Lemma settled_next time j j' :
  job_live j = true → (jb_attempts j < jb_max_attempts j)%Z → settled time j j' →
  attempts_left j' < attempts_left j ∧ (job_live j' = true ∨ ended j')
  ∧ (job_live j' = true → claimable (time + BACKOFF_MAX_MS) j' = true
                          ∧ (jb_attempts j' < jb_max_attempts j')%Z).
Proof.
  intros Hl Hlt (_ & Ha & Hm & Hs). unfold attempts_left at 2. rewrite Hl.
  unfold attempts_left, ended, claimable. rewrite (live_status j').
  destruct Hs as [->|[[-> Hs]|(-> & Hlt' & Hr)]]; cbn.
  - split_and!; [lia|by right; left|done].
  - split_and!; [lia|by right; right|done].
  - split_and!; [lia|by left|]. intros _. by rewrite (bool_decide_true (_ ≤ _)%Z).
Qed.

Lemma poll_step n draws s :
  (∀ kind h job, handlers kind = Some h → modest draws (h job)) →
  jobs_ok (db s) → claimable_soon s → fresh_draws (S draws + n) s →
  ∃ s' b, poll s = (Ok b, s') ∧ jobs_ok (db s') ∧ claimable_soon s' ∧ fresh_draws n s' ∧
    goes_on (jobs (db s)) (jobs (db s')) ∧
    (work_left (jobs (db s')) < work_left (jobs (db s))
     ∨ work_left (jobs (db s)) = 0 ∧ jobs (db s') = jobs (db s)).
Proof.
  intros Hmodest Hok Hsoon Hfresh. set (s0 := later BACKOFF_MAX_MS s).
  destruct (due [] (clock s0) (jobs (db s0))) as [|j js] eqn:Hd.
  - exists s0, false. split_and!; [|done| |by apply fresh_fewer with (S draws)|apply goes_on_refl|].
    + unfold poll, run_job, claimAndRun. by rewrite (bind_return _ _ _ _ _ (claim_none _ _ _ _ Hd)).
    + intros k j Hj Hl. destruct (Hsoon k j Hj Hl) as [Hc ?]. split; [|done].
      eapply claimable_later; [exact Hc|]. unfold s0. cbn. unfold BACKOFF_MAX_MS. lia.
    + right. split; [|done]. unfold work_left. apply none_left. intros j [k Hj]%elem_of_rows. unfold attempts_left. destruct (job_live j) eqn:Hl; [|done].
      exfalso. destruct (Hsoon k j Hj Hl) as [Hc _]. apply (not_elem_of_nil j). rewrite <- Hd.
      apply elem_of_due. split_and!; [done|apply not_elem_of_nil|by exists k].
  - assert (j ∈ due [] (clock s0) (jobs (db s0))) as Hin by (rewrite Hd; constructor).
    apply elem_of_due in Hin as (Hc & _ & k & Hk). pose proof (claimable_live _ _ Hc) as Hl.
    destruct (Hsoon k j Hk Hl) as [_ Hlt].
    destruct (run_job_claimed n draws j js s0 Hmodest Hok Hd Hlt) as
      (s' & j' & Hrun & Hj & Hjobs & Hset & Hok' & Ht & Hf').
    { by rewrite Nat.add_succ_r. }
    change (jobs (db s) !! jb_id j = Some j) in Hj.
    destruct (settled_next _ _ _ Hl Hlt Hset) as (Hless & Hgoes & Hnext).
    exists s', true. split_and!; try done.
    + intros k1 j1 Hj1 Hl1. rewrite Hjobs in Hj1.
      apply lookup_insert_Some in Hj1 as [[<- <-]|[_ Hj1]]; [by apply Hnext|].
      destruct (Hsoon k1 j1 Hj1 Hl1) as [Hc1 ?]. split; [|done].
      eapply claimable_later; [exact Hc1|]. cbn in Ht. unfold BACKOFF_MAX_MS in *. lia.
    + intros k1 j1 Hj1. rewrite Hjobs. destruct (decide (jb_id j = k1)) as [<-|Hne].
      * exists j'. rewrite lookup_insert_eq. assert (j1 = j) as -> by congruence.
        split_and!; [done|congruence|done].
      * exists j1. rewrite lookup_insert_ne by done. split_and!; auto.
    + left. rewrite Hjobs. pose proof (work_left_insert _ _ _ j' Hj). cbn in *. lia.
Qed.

→ **How to complete this task**
Return only those lines that run from the one containing "-> by congruence." through the end of the entries, keeping each exactly as written.

→ **Result**
      * exists j'. rewrite lookup_insert_eq. assert (j1 = j) as -> by congruence.
        split_and!; [done|congruence|done].
      * exists j1. rewrite lookup_insert_ne by done. split_and!; auto.
    + left. rewrite Hjobs. pose proof (work_left_insert _ _ _ j' Hj). cbn in *. lia.
Qed.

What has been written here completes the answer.